A Question about Video Compression in C8.5P

I’m just wondering what other users use for Video Compression in Carrara 8.5 Pro while saving animations in .avi? I have Microsoft Video 1, Intel IYUK codec, Logitech Video (V420), Full Frame (uncompressed). Let me know if you do something different. I’m planning either saving it to a flash drive, or youtube (in time), or even a DVD.

I’m using Carrara 8.5 Pro Build 243.

Thanks,

Comments

  • WendyLuvsCatzWendyLuvsCatz Posts: 38,192

    mostly I do not bother and render to image series instead, less risky too

  • cdordonicdordoni Posts: 583

    Saving as uncompressed frames gives you more options later, if you need to make changes or do compositing. Additionally, if your system crashes while saving a lengthy animation you could lose the whole thing. Thats what Wendy is referring to by risky.

    There are other codecs in addition the ones you listed. Some are free, some must be purchased. I think the choice depends on what the end use is.

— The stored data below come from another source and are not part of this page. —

Definition parseHvac (r : Val) : Val :=
  let a := attributes_of r in
  VObj [
    ("hvacStatus", js_nullish_or (get a "hvacStatus") (js_nullish_or (get a "status") VNull));
    ("externalTemperature", js_nullish_or (get a "externalTemperature") VNull);
    ("internalTemperature", js_nullish_or (get a "internalTemperature") VNull);
    ("lastUpdateTime", js_or (get a "lastUpdateTime") (js_or (get a "timestamp") VNull))
  ].

Definition parseLocation (r : Val) : Val :=
  let a := attributes_of r in
  VObj [
    ("latitude",
       js_nullish_or (get a "gpsLatitude")
         (js_nullish_or (get a "latitude") (js_nullish_or (get a "lat") VNull)));
    ("longitude",
       js_nullish_or (get a "gpsLongitude")
         (js_nullish_or (get a "longitude") (js_nullish_or (get a "lng") VNull)));
    ("heading", js_nullish_or (get a "heading") VNull);
    ("timestamp", timestamp_of a)
  ].

(** [a === b] for two values read from one parsed document.  A value is
    identical to itself only, and the source compares a VIN only with VINs of
    the links of the same response, where the first structurally equal entry
    is the identical one; NaN differs from itself. *)
Fixpoint val_eqb (a b : Val) : bool :=
  match a, b with
  | VArr xs, VArr ys =>
      (fix all2 (l1 l2 : list Val) : bool :=
         match l1, l2 with
         | [], [] => true
         | x :: l1', y :: l2' => val_eqb x y && all2 l1' l2'
         | _, _ => false
         end) xs ys
  | VObj fs, VObj gs =>
      (fix all2 (l1 l2 : list (string * Val)) : bool :=
         match l1, l2 with
         | [], [] => true
         | (k, x) :: l1', (k', y) :: l2' => String.eqb k k' && val_eqb x y && all2 l1' l2'
         | _, _ => false
         end) fs gs
  | _, _ => strict_eq_prim a b
  end.

End Values.

(** ** The network *)

Inductive Method : Type := GET | POST.

(** The address of a request.  The three Gigya calls address
    [GigyaApi.LOGIN_URL], with the path replaced for the account and token
    exchanges (lines 55, 77-80, 98-101); a Kamereon call addresses
    [new URL(pathOrUrl)] or [new URL(pathOrUrl, this.kamereonOrigin)]
    (lines 172-174). *)
Inductive Url : Type :=
| UrlGigya (pathname : option string)
| UrlAbsolute (href : string)
| UrlRelative (path : string) (origin : string).

Inductive ReqBody : Type :=
| NoBody
| FormBody (fields : list (string * string))
| JsonBody (payload : Val).

Record Request : Type := mkRequest {
  rq_method : Method;
  rq_url : Url;
  (** [withCountry], lines 165-169: the country added to the query unless
      the address carries one; [None] for a Gigya call *)
  rq_country : option string;
  (** the header 'x-gigya-id_token' of [kamereonHeaders], lines 156-163 *)
  rq_idToken : option Val;
  rq_body : ReqBody
}.

(** What [fetch] and the reading of the body deliver: the status, the body
    text, and what [JSON.parse] makes of the text (the message of its
    SyntaxError when the text is no JSON). *)
Record Response : Type := mkResponse {
  status : Z;
  text : string;
  json : string + Val
}.

Inductive NetResult : Type :=
| NetFail (e : Err)
| NetOk (res : Response).

(** [res.ok] *)
Definition ok (res : Response) : bool :=
  (200 <=? status res)%Z && (status res <=? 299)%Z.

(** ** The service object *)

(** Threads, and the promises they settle, are numbered. *)
Abbreviation tid := nat (only parsing).

Record Cache : Type := mkCache { at_ : Z; data : Val }.

(** The fields assigned by the constructor, lines 37-43 *)
Record Config : Type := mkConfig {
  email : Val;
  password : Val;
  country : Val;
  locale : Val;
  preferredVin : Val;
  kamereonOrigin : string
}.

(** The mutable fields, lines 45-49; [_reloginPromise] holds the thread of
    the re-login in flight. *)
Record Svc : Type := mkSvc {
  ctx : Val;
  vehicleMeta : Val;
  cache : Cache;
  _reloginPromise : option tid
}.

Definition TTL_MS : Z := 25000.
Definition DEFAULT_KAMEREON_ORIGIN : string := "https://api-wired-prod-1-euw1.wrd-aws.com".

Definition empty_cache : Cache := mkCache 0 VNull.

(** ** Threads of awaited calls

    A call of an asynchronous method runs until its first [await] and leaves
    a promise.  A chain of calls each awaited by its caller behaves as one
    thread with a stack: the innermost call is suspended at an [await]
    ([Susp]) on something outside the thread (a network exchange, the shared
    re-login promise, the four reads of a fan-out), and every caller waits
    in the frame of its own [await] ([Kont]).  A thread is identified with
    the promise of its outermost call. *)

(** The public methods a client of the object may call. *)
Inductive Api : Type :=
| ApiGetSummary (now : Z)               (* [now]: the value of Date.now(), line 378 *)
| ApiStartHvac (temperature : Val)
| ApiStopHvac
| ApiEnsureContext (force : bool)
| ApiKamereonGet (pathOrUrl : string) (idToken : Val)
| ApiKamereonPost (pathOrUrl : string) (idToken : Val) (payload : Val).

Inductive Susp : Type :=
| S_call (api : Api)                    (* called, body not yet entered *)
| S_gigyaLogin                          (* lines 58-64 *)
| S_gigyaGetAccountInfo                 (* lines 82-88 *)
| S_gigyaGetJwt                         (* lines 103-114 *)
| S_doFetch (m : Method)                (* lines 177-178, 200-205 *)
| S_reloginJoin (p : tid)               (* line 140 *)
| S_reloginOwn (p : tid)                (* lines 147-151 *)
| S_allSettled (now : Z) (vin : Val) (battery cockpit hvac location : tid). (* line 388 *)

Inductive Kont : Type :=
| K_ensure_login                                          (* line 261 *)
| K_ensure_account (gigyaCookie : Val)                    (* line 262 *)
| K_ensure_jwt (gigyaCookie personId : Val)               (* line 263 *)
| K_ensure_person (gigyaCookie personId idToken : Val)    (* line 265 *)
| K_ensure_vehicles (gigyaCookie personId idToken accountId : Val) (* line 273 *)
| K_kamereon_first (m : Method) (url : Url) (payload : Val)   (* lines 184, 211 *)
| K_kamereon_relogin (m : Method) (url : Url) (payload : Val) (* lines 188, 215 *)
| K_kamereon_ensure (m : Method) (url : Url) (payload : Val)  (* lines 189, 216 *)
| K_kamereon_retry                                        (* lines 190, 217 *)
| K_iife                                                  (* line 144 *)
| K_summary_ensure (now : Z)                              (* line 381 *)
| K_hvac_ensure (payload : Val)                           (* lines 431, 440 *)
| K_hvac_post.                                            (* lines 434, 443 *)

Inductive TState : Type :=
| Running (s : Susp) (ks : list Kont)
| Done (o : Outcome).

(** The object, the requests issued so far (each with the thread that issued
    it), and the threads. *)
Record Machine : Type := mkMachine {
  config : Config;
  svc : Svc;
  net : list (tid * Request);
  threads : list TState
}.

(** What a call or a resumed frame comes to: it returns or throws, or it is
    suspended again with the frames of the calls it has entered. *)
Inductive Next : Type :=
| Return (o : Outcome)
| Await (s : Susp) (ks : list Kont).

Definition Pending : Type := Susp * list Kont.

(** The caller's frame goes below those of the call it awaits. *)
Definition awaiting (p : Pending) (k : Kont) : Next := Await p.1 (p.2 ++ [k]).

Definition state_of (n : Next) : TState :=
  match n with
  | Return o => Done o
  | Await s ks => Running s ks
  end.

(** *** A state monad over the machine *)

Definition M (A : Type) : Type := Machine → A * Machine.

Definition ret {A} (a : A) : M A := λ m, (a, m).
Definition bind {A B} (c : M A) (k : A → M B) : M B :=
  λ m, let (a, m') := c m in k a m'.

Declare Scope machine_scope.
Delimit Scope machine_scope with M.
Notation "x <- c ;; k" := (bind c (λ x, k))
  (at level 100, c at next level, k at level 200, only parsing) : machine_scope.
Notation "c ;; k" := (bind c (λ _, k))
  (at level 100, k at level 200, only parsing) : machine_scope.
Local Open Scope machine_scope.

Definition this_svc : M Svc := λ m, (svc m, m).
Definition this_config : M Config := λ m, (config m, m).
Definition set_svc (s : Svc) : M unit :=
  λ m, (tt, mkMachine (config m) s (net m) (threads m)).

Definition set_ctx (v : Val) : M unit :=
  s <- this_svc ;; set_svc (mkSvc v (vehicleMeta s) (cache s) (_reloginPromise s)).
Definition set_vehicleMeta (v : Val) : M unit :=
  s <- this_svc ;; set_svc (mkSvc (ctx s) v (cache s) (_reloginPromise s)).
Definition set_cache (c : Cache) : M unit :=
  s <- this_svc ;; set_svc (mkSvc (ctx s) (vehicleMeta s) c (_reloginPromise s)).
Definition set_reloginPromise (p : option tid) : M unit :=
  s <- this_svc ;; set_svc (mkSvc (ctx s) (vehicleMeta s) (cache s) p).

(** [fetch(...)] by thread [me]: the request leaves. *)
Definition fetch (me : tid) (rq : Request) : M unit :=
  λ m, (tt, mkMachine (config m) (svc m) (net m ++ [(me, rq)]) (threads m)).

(** A call whose promise is kept instead of awaited at once: a new thread,
    run to its first [await]. *)
Definition spawn (body : tid → M Next) : M tid :=
  λ m, let p := length (threads m) in
       let (n, m') := body p m in
       (p, mkMachine (config m') (svc m') (net m') (threads m' ++ [state_of n])).

Section Service.
Context `{JsHost}.

(** ** Credential exchange, lines 54-121 *)

Definition json_or_empty (res : Response) : Val :=
  match json res with inr v => v | inl _ => VObj [] end.

Definition call_gigyaLogin (me : tid) : M Pending :=
  c <- this_config ;;
  fetch me (mkRequest POST (UrlGigya None) None None
              (FormBody [("loginID", to_string (email c));
                         ("password", to_string (password c))])) ;;
  ret (S_gigyaLogin, []).

Definition gigyaLogin_result (r : NetResult) : Outcome :=
  match r with
  | NetFail e => Rejected e
  | NetOk res =>
      let json := json_or_empty res in
      let cookieValue := pick json [["sessionInfo"; "cookieValue"]] in
      if negb (truthy cookieValue) then
        let msg :=
          js_or (pick json [["errorMessage"]; ["errorDetails"]; ["error_description"]])
                (VStr ("Gigya login failed (HTTP " +:+ show_Z (status res) +:+ ")")) in
        let code := js_or (pick json [["errorCode"]]) (VStr "") in
        Rejected (Error ("Gigya login failed " +:+
                         (if truthy code then "(code " +:+ to_string code +:+ ") " else "") +:+
                         ": " +:+ to_string msg))
      else Fulfilled cookieValue
  end.

Definition call_gigyaGetAccountInfo (me : tid) (gigyaCookie : Val) : M Pending :=
  fetch me (mkRequest POST (UrlGigya (Some "/accounts.getAccountInfo")) None None
              (FormBody [("oauth_token", to_string gigyaCookie);
                         ("login_token", to_string gigyaCookie)])) ;;
  ret (S_gigyaGetAccountInfo, []).

Definition gigyaGetAccountInfo_result (r : NetResult) : Outcome :=
  match r with
  | NetFail e => Rejected e
  | NetOk res =>
      let json := json_or_empty res in
      let personId := pick json [["data"; "personId"]; ["data"; "personID"]] in
      if negb (truthy personId) then
        let msg := js_or (pick json [["errorMessage"]; ["errorDetails"]])
                         (VStr "Gigya getAccountInfo failed") in
        Rejected (Error (to_string msg))
      else Fulfilled personId
  end.

Definition call_gigyaGetJwt (me : tid) (gigyaCookie : Val) : M Pending :=
  fetch me (mkRequest POST (UrlGigya (Some "/accounts.getJWT")) None None
              (FormBody [("oauth_token", to_string gigyaCookie);
                         ("login_token", to_string gigyaCookie);
                         ("fields", "data.personId,data.gigyaDataCenter");
                         ("expiration", "900")])) ;;
  ret (S_gigyaGetJwt, []).

Definition gigyaGetJwt_result (r : NetResult) : Outcome :=
  match r with
  | NetFail e => Rejected e
  | NetOk res =>
      let json := json_or_empty res in
      let idToken := pick json [["id_token"]; ["idToken"]] in
      if negb (truthy idToken) then
        let msg := js_or (pick json [["errorMessage"]; ["errorDetails"]])
                         (VStr "Gigya getJWT failed") in
        Rejected (Error (to_string msg))
      else Fulfilled idToken
  end.

(** ** Kamereon helpers, lines 156-219 *)

Definition method_name (m : Method) : string :=
  match m with GET => "GET" | POST => "POST" end.

(** The request of [doFetch(tok)], lines 177 and 200-204 *)
Definition kamereon_request (c : Config) (m : Method) (url : Url) (tok payload : Val)
    : Request :=
  mkRequest m url (Some (to_string (country c))) (Some tok)
    (match m with GET => NoBody | POST => JsonBody payload end).

(** [doFetch(tok)], the closure of lines 176-181 and 199-208 *)
Definition call_doFetch (me : tid) (m : Method) (url : Url) (tok payload : Val) : M Pending :=
  c <- this_config ;;
  fetch me (kamereon_request c m url tok payload) ;;
  ret (S_doFetch m, []).

Definition doFetch_result (m : Method) (r : NetResult) : Outcome :=
  match r with
  | NetFail e => Rejected e
  | NetOk res =>
      if negb (ok res) then
        Rejected (HttpError ("Kamereon " +:+ method_name m +:+ " " +:+ show_Z (status res))
                            (status res) (text res))
      else if is_empty (text res) then
        Fulfilled (match m with GET => VNull | POST => VObj [("ok", VBool true)] end)
      else
        match json res with
        | inl msg => Rejected (SyntaxError msg)
        | inr v => Fulfilled v
        end
  end.

Definition resolve_url (pathOrUrl origin : string) : Url :=
  if startsWith pathOrUrl "http" then UrlAbsolute pathOrUrl
  else UrlRelative pathOrUrl origin.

  • evilproducerevilproducer Posts: 9,050

    I agree with Wendy about the advantages to rendering to an image sequence. Also, if the final render is intended to be edited or composited, you either want an use a lossless compression for the video or image sequence or no compression, otherwise you risk artifacts from trans-encoding. Compressing the video should be don after all the post production work is done, and will depend on intended platform.

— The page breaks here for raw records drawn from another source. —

(** After a pass the cache of the turned channel 0 holds its step 63. *)
Lemma sendEvents_cache_in_sync_witness :
  length (_steps turned) = n_potis /\ (0 < n_potis)%nat /\
  0 <= step_of turned 0 < 256 /\
  _steps (sendEvents false turned) !!! 0%nat = 63.
Proof.
  assert (Hlen : length (_steps turned) = n_potis) by reflexivity.
  assert (Hi : (0 < n_potis)%nat) by (unfold n_potis; lia).
  assert (Hstep : 0 <= step_of turned 0 < 256) by (vm_compute; intuition congruence).
  repeat (split; [assumption|]).
  destruct (sendEvents_cache_in_sync false turned 0 Hlen Hi Hstep) as (Hsync & Hsame).
  rewrite Hsync, Hsame. reflexivity.
Defined.

Lemma turned_steps_fit : forall i, (i < n_potis)%nat -> 0 <= step_of turned i < 256.
Proof.
  intros i Hi. unfold n_potis in Hi.
  destruct i as [|[|i]]; [| |lia]; vm_compute; intuition congruence.
Qed.

(** The second pass over the turned channel sends nothing more. *)
Lemma sendEvents_second_pass_silent_witness :
  length (_steps turned) = n_potis /\
  (forall i, (i < n_potis)%nat -> 0 <= step_of turned i < 256) /\
  usb_midi (sendEvents false (sendEvents false turned)) =
    [mkPacket 0 (ControlChange 0 16 63)].
Proof.
  assert (Hlen : length (_steps turned) = n_potis) by reflexivity.
  split; [exact Hlen|]. split; [exact turned_steps_fit|].
  rewrite (sendEvents_second_pass_silent false turned Hlen turned_steps_fit).
  reflexivity.
Defined.

(** At rest, with the cached steps equal to the steps, a pass is idle. *)
Lemma sendEvents_unchanged_is_identity_witness :
  (forall i, (i < n_potis)%nat -> _steps early !!! i = step_of early i) /\
  sendEvents false early = early.
Proof.
  assert (Hsame : forall i, (i < n_potis)%nat -> _steps early !!! i = step_of early i).
  { intros i Hi. unfold n_potis in Hi. destruct i as [|[|i]]; [| |lia]; reflexivity. }
  split; [exact Hsame|]. exact (sendEvents_unchanged_is_identity early Hsame).
Defined.

(** Both tasks due: the iteration feeds 512/1023 (step 63) to both
    samplers and sends both changes at once. *)
Lemma handleLoop_emits_fresh_samples_witness :
  length (_potis overdue) = n_potis /\
  10 * 1000 <
    to_ulong (to_ulong (clock overdue (clock_reads overdue)) - _measure_usec overdue) /\
  50 * 1000 <
    to_ulong (to_ulong (clock overdue (S (S (clock_reads overdue)))) - _events_usec overdue) /\
  usb_midi (handleLoop overdue) =
    [mkPacket 0 (ControlChange 0 16 63); mkPacket 0 (ControlChange 0 17 63)].
Proof.
  assert (Hlen : length (_potis overdue) = n_potis) by reflexivity.
  assert (Hm : 10 * 1000 <
    to_ulong (to_ulong (clock overdue (clock_reads overdue)) - _measure_usec overdue))
    by (vm_compute; reflexivity).
  assert (He : 50 * 1000 <
    to_ulong (to_ulong (clock overdue (S (S (clock_reads overdue)))) - _events_usec overdue))
    by (vm_compute; reflexivity).
  repeat (split; [assumption|]).
  rewrite (proj1 (handleLoop_emits_fresh_samples overdue Hlen Hm He)). reflexivity.
Defined.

    Now to muddy the waters a little. ;-) Most (consumer) digital video cameras these days use h.264 if I recall. Probably a two pass encode for better quality, unless there's an option for longer recording time, in which case it is probably a single pass. This goes for HD as well as standard def. When digital video cameras recorded to digital tape such as MiniDV and Digital 8, they used a lossy compression called Streaming DV or DVC Pro. If you use alphas though, then the compression used for your rendered scene needs to support it.